> _DATA UNDER STUDY_:
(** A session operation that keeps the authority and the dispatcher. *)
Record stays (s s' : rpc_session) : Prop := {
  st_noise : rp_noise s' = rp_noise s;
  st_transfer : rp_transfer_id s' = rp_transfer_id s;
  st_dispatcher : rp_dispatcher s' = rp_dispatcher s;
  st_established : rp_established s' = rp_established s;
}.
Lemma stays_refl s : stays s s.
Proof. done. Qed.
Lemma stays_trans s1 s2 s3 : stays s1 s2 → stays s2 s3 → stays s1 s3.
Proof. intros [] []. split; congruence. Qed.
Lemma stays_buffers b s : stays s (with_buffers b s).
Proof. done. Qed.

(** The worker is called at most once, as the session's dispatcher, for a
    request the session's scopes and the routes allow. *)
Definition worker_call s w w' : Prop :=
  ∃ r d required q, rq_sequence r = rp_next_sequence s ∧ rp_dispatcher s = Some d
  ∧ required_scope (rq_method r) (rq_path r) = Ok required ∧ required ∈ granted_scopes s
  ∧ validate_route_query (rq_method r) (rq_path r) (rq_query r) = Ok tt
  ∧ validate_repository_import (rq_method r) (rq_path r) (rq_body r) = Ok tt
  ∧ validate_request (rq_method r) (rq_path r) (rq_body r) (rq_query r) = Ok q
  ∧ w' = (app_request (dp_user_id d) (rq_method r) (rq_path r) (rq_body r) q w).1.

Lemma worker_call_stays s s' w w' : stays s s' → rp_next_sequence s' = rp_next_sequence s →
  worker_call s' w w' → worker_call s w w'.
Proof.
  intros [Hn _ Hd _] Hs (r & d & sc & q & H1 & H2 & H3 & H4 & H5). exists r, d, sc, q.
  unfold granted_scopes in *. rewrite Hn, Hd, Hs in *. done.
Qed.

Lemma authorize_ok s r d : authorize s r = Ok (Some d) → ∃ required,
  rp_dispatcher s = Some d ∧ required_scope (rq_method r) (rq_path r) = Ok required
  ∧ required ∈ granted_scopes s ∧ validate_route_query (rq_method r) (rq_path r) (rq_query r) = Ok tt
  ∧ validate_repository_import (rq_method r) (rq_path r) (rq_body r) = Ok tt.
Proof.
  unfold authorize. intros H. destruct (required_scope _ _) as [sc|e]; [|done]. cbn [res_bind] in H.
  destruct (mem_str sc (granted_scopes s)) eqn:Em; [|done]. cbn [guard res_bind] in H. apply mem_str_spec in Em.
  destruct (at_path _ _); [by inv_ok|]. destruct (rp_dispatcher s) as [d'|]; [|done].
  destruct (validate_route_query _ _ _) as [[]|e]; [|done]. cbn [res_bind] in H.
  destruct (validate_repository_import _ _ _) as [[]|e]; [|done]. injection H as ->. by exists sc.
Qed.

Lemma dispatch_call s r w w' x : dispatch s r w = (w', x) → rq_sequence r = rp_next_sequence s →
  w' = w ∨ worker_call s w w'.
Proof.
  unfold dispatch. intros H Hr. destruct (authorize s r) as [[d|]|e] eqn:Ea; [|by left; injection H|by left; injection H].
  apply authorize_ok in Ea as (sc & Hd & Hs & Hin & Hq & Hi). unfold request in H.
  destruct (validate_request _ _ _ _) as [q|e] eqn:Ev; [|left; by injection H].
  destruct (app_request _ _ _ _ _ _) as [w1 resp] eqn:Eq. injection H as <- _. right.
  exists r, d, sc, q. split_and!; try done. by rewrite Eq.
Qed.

> _WHAT IS EXPECTED_: Among the records above, extract exactly the lines from the line with "Lemma dispatch_call s" to the line with "unfold dispatch. intros", both lines included, and leave out the rest.

> _RESULT_:
Lemma dispatch_call s r w w' x : dispatch s r w = (w', x) → rq_sequence r = rp_next_sequence s →
  w' = w ∨ worker_call s w w'.
Proof.
  unfold dispatch. intros H Hr. destruct (authorize s r) as [[d|]|e] eqn:Ea; [|by left; injection H|by left; injection H].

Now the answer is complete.